Stored items
(** [User::new]: [now] is the reading of [date::now()]. *)
Definition new (first_name last_name email password_hash : string)
  (now : Date) : User :=
  {| id := None;
     first_name := first_name;
     last_name := last_name;
     email := email;
     password := password_hash;
     updated_at := now;
     created_at := now;
     locked_at := None |}.

Record PublicUser := {
  pu_id : ObjectId;
  pu_first_name : string;
  pu_last_name : string;
  pu_email : string;
  pu_updated_at : Date;
  pu_created_at : Date
}.

(** [impl From<User> for PublicUser] *)
Definition PublicUser_from (user : User) : Outcome PublicUser :=
  i <- unwrap (id user) ;;
  Ok {| pu_id := i;
        pu_first_name := first_name user;
        pu_last_name := last_name user;
        pu_email := email user;
        pu_updated_at := updated_at user;
        pu_created_at := created_at user |}.

End UserModel.

(* ------------------------------------------------------------------ *)
(** * src/utils/token.rs *)

Module Token.
Import UserModel.
Local Open Scope Z_scope.

(** Instants read from [chrono::Local::now()] / [SystemTime::now()]:
    nanoseconds since the Unix epoch. *)
Definition Instant := Z.

Definition NANOS : Z := 1000000000.

(** [DateTime::timestamp]: whole seconds (floor). *)
Definition timestamp (t : Instant) : Z := Z.div t NANOS.

(** [chrono::Duration::days(1)] in nanoseconds. *)
Definition one_day : Z := 86400 * NANOS.

(** [i64 as usize] on a 64-bit target. *)
Definition as_usize (x : Z) : Z := Z.modulo x (2 ^ 64).

Record TokenUser := {
  tu_id : ObjectId;
  tu_first_name : string;
  tu_last_name : string;
  tu_email : string
}.

(** [impl From<User> for TokenUser] *)
Definition TokenUser_from (user : User) : Outcome TokenUser :=
  i <- unwrap (id user) ;;
  Ok {| tu_id := i;
        tu_first_name := first_name user;
        tu_last_name := last_name user;
        tu_email := email user |}.

Record Claims := {
  exp : Z;
  iat : Z;
  cl_user : TokenUser
}.

(** [Claims::new]: the fields are evaluated in order, so [now1] is the
    first reading of [chrono::Local::now()] (for [exp]) and [now2] the
    second one (for [iat]), with [now1 <= now2]. *)
Definition Claims_new (user : User) (now1 now2 : Instant) : Outcome Claims :=
  let exp := as_usize (timestamp (now1 + one_day)) in
  let iat := as_usize (timestamp now2) in
  u <- TokenUser_from user ;;
  Ok {| exp := exp; iat := iat; cl_user := u |}.

(** JWT signing algorithms ([Header::default] is HS256). *)
Inductive Algorithm := HS256 | HS384 | HS512.

Definition alg_eqb (a b : Algorithm) : bool :=
  match a, b with
  | HS256, HS256 | HS384, HS384 | HS512, HS512 => true
  | _, _ => false
  end.

(** A JWT after base64/JSON decoding: header algorithm, claims and
    signature. *)
Record Jwt := {
  jwt_alg : Algorithm;
  jwt_claims : Claims;
  jwt_sig : Z
}.

(** [jsonwebtoken::errors::ErrorKind] (the cases reachable here). *)
Inductive JwtError := InvalidSignature | ExpiredSignature | InvalidAlgorithm.

(** [Validation::default()] of the jsonwebtoken crate: algorithms
    [[HS256]], [leeway = 60], [validate_exp = true]. *)
Record Validation := {
  algorithms : list Algorithm;
  leeway : Z;
  validate_exp : bool
}.

Definition VALIDATION : Validation :=
  {| algorithms := [HS256]; leeway := 60; validate_exp := true |}.

(** [u64] subtraction (wrapping). *)
Definition sub_u64 (a b : Z) : Z := Z.modulo (a - b) (2 ^ 64).

Section Signing.

(** The HMAC of the encoded header and claims under a secret. *)
Variable hmac : Algorithm -> string -> Claims -> Z.

(** [jsonwebtoken::encode] with [Header::default] ([create]'s call). *)
Definition encode (alg : Algorithm) (claims : Claims) (secret : string) : Jwt :=
  {| jwt_alg := alg; jwt_claims := claims; jwt_sig := hmac alg secret claims |}.

(** jsonwebtoken's [validate]: the [exp] check against the current
    time [now] (whole seconds of [SystemTime::now()]). *)
Definition validate (claims : Claims) (now : Z) (options : Validation)
  : option JwtError :=
  if validate_exp options && (exp claims <? sub_u64 now (leeway options))
  then Some ExpiredSignature else None.

(** [jsonwebtoken::decode::<Claims>]: algorithm check, signature check,
    then claim validation, at instant [t]. *)
Definition jwt_decode (token : Jwt) (secret : string) (options : Validation)
  (t : Instant) : sum Claims JwtError :=
  if negb (existsb (alg_eqb (jwt_alg token)) (algorithms options))
  then inr InvalidAlgorithm
  else if negb (jwt_sig token =? hmac (jwt_alg token) secret (jwt_claims token))
  then inr InvalidSignature
  else match validate (jwt_claims token) (timestamp t) options with
       | Some e => inr e
       | None => inl (jwt_claims token)
       end.

(** [token::create]: [now1], [now2] are the clock readings of
    [Claims::new]. Encoding with an HMAC key does not fail. *)
Definition create (user : User) (secret : string) (now1 now2 : Instant)
  : Outcome Jwt :=
  claims <- Claims_new user now1 now2 ;;
  Ok (encode HS256 claims secret).

(** [token::decode] at instant [t]. *)
Definition decode (token : Jwt) (secret : string) (t : Instant)
  : sum Claims JwtError :=
  jwt_decode token secret VALIDATION t.

End Signing.

End Token.

(* ------------------------------------------------------------------ *)
(** * src/models/checkin.rs *)

Module CheckinModel.
Local Open Scope N_scope.

Definition EMOTION_JOY := "joy".
Definition EMOTION_SADNESS := "sadness".
Definition EMOTION_ANGER := "anger".
Definition EMOTION_FEAR := "fear".
Definition EMOTION_DISGUST := "disgust".
Definition EMOTION_SURPRISE := "surprise".

(** [valid_emotions] *)
Definition valid_emotions : list string :=
  [EMOTION_JOY; EMOTION_SADNESS; EMOTION_ANGER; EMOTION_FEAR;
   EMOTION_DISGUST; EMOTION_SURPRISE].

(** [Vec::contains] on the emotion list. *)
Definition contains (l : list string) (s : string) : bool :=
  existsb (String.eqb s) l.

(** A [u8] field. *)
Definition u8 := N.

Record Checkin := {
  c_id : option ObjectId;
  c_user : ObjectId;
  mood_rating : u8;
  primary_emotion : string;
  intensity : u8;
  energy_level : u8;
  stress_level : u8;
  wellbeing : u8;
  notes : option string;
  c_updated_at : Date;
  c_created_at : Date
}.

(** [Checkin::new]: [now] is the reading of [date::now()]. *)
Definition new (user : ObjectId) (mood_rating : u8) (primary_emotion : string)
  (intensity energy_level stress_level wellbeing : u8)
  (notes : option string) (now : Date) : Checkin :=
  {| c_id := None; c_user := user; mood_rating := mood_rating;
     primary_emotion := primary_emotion; intensity := intensity;
     energy_level := energy_level; stress_level := stress_level;
     wellbeing := wellbeing; notes := notes;
     c_updated_at := now; c_created_at := now |}.

Record PublicCheckin := {
  pc_id : ObjectId;
  pc_user : ObjectId;
  pc_mood_rating : u8;
  pc_primary_emotion : string;
  pc_intensity : u8;
  pc_energy_level : u8;
  pc_stress_level : u8;
  pc_wellbeing : u8;
  pc_notes : option string;
  pc_updated_at : Date;
  pc_created_at : Date
}.

(** [impl From<Checkin> for PublicCheckin] *)
Definition PublicCheckin_from (checkin : Checkin) : Outcome PublicCheckin :=
  i <- unwrap (c_id checkin) ;;
  Ok {| pc_id := i; pc_user := c_user checkin;
        pc_mood_rating := mood_rating checkin;
        pc_primary_emotion := primary_emotion checkin;
        pc_intensity := intensity checkin;
        pc_energy_level := energy_level checkin;
        pc_stress_level := stress_level checkin;
        pc_wellbeing := wellbeing checkin;
        pc_notes := notes checkin;
        pc_updated_at := c_updated_at checkin;
        pc_created_at := c_created_at checkin |}.

End CheckinModel.

(* ------------------------------------------------------------------ *)
(** * The document store and the [ModelExt] operations *)

Module Store.
Import UserModel CheckinModel.

Record Store := {
  users : list User;
  checkins : list Checkin;
  next_oid : ObjectId
}.

(** Modelled from the spec: [ModelExt::find_one] (utils/models.rs is not
    part of the sources): the first match in the store's natural
    (insertion) order, or absence. The only filter used on users is
    [{"email": e}]. *)
Definition find_user_by_email (s : Store) (e : string) : option User :=
  find (fun u => String.eqb (email u) e) (users s).

(** Modelled from the spec: [ModelExt::create] for [User]: assigns a
    fresh identifier and persists; a violation of the unique index on
    [email] is a store error ([Error::Wither]). *)
Definition create_user (s : Store) (u : User) : Outcome User * Store :=
  if existsb (fun v => String.eqb (email v) (email u)) (users s)
  then (Err (Errors.Wither "E11000 duplicate key error"), s)
  else
    let u' := {| id := Some (next_oid s); first_name := first_name u;
                 last_name := last_name u; email := email u;
                 password := password u; updated_at := updated_at u;
                 created_at := created_at u; locked_at := locked_at u |} in
    (Ok u', {| users := users s ++ [u']; checkins := checkins s;
               next_oid := N.succ (next_oid s) |}).

(** Modelled from the spec: [ModelExt::create] for [Checkin]. *)
Definition create_checkin (s : Store) (c : Checkin) : Outcome Checkin * Store :=
  let c' := {| c_id := Some (next_oid s); c_user := c_user c;
               mood_rating := mood_rating c;
               primary_emotion := primary_emotion c;
               intensity := intensity c; energy_level := energy_level c;
               stress_level := stress_level c; wellbeing := wellbeing c;
               notes := notes c; c_updated_at := c_updated_at c;
               c_created_at := c_created_at c |} in
  (Ok c', {| users := users s; checkins := checkins s ++ [c'];
             next_oid := N.succ (next_oid s) |}).

(** Insertion by [created_at] descending (sort [{"created_at": -1}]). *)
Fixpoint insert_desc (c : Checkin) (l : list Checkin) : list Checkin :=
  match l with
  | [] => [c]
  | d :: l' => if (c_created_at d <? c_created_at c)%Z then c :: l
               else d :: insert_desc c l'
  end.

Definition sort_desc (l : list Checkin) : list Checkin :=
  fold_right insert_desc [] l.

(** Modelled from the spec: [ModelExt::find_and_count] on check-ins:
    the page of matches (newest first, after [skip], at most [limit])
    and the total number of matches. *)
Definition find_and_count_checkins (s : Store) (filter : Checkin -> bool)
  (skip limit : N) : Outcome (list Checkin * N) :=
  let matches := List.filter filter (checkins s) in
  Ok (firstn (N.to_nat limit) (skipn (N.to_nat skip) (sort_desc matches)),
      N.of_nat (length matches)).

End Store.

(* ------------------------------------------------------------------ *)
(** * Password hashing (src/models/user.rs) and src/routes/auth.rs *)

Module Auth.
Import UserModel Store.

(** The outcome of awaiting a [task::spawn_blocking] handle: the task
    ran, or the join failed with a [JoinError] (shown as its text). *)
Inductive Dispatch := Joined | JoinFailed (e : string).

(** [bcrypt::DEFAULT_COST] *)
Definition DEFAULT_COST : N := 12.

Section Routes.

Task item:
Among the records above, repeat exactly the line with "pc_created_at : Date", the line with "pc_created_at := c_created_at", and every line in between, and only those.

Exercise response:
  pc_created_at : Date
}.

(** [impl From<Checkin> for PublicCheckin] *)
Definition PublicCheckin_from (checkin : Checkin) : Outcome PublicCheckin :=
  i <- unwrap (c_id checkin) ;;
  Ok {| pc_id := i; pc_user := c_user checkin;
        pc_mood_rating := mood_rating checkin;
        pc_primary_emotion := primary_emotion checkin;
        pc_intensity := intensity checkin;
        pc_energy_level := energy_level checkin;
        pc_stress_level := stress_level checkin;
        pc_wellbeing := wellbeing checkin;
        pc_notes := notes checkin;
        pc_updated_at := c_updated_at checkin;
        pc_created_at := c_created_at checkin |}.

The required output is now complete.